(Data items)

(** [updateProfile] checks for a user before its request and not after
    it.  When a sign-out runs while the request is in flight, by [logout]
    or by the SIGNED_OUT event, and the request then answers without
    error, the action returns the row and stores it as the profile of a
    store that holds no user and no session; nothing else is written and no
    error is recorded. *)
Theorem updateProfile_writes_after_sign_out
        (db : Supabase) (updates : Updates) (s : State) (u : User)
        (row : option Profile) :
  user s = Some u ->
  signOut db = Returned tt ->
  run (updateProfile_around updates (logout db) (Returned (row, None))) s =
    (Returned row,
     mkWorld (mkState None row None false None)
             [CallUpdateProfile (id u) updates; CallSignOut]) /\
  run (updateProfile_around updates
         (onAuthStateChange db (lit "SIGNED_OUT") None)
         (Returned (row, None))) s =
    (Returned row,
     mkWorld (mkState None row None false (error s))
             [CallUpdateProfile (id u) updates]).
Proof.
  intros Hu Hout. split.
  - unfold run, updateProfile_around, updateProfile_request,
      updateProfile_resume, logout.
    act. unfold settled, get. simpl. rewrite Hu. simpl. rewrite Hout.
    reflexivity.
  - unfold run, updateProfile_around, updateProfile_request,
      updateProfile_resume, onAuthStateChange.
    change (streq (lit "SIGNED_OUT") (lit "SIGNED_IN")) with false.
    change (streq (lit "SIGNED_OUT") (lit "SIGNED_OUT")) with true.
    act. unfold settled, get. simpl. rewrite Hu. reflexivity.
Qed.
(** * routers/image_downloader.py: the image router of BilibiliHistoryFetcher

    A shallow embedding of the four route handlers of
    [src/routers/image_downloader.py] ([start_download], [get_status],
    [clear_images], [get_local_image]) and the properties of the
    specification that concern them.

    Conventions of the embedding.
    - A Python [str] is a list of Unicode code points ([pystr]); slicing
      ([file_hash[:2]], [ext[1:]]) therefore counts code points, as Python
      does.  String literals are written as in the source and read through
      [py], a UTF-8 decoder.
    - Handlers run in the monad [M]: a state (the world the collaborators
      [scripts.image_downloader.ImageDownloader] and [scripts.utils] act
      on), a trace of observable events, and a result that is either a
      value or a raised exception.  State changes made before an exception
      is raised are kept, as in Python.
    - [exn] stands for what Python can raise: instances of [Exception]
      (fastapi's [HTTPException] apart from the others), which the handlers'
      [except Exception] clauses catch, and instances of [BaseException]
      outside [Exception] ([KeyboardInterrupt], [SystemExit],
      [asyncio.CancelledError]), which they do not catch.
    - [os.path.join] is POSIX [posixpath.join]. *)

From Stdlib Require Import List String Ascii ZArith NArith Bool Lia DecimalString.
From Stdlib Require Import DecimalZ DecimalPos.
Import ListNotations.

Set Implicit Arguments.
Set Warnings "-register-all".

→ **ASSIGNMENT**:
Out of the preceding entries, pull each line that contains the word "Python".

→ **ANSWER SECTION**:
    - A Python [str] is a list of Unicode code points ([pystr]); slicing
      ([file_hash[:2]], [ext[1:]]) therefore counts code points, as Python
      is raised are kept, as in Python.
    - [exn] stands for what Python can raise: instances of [Exception]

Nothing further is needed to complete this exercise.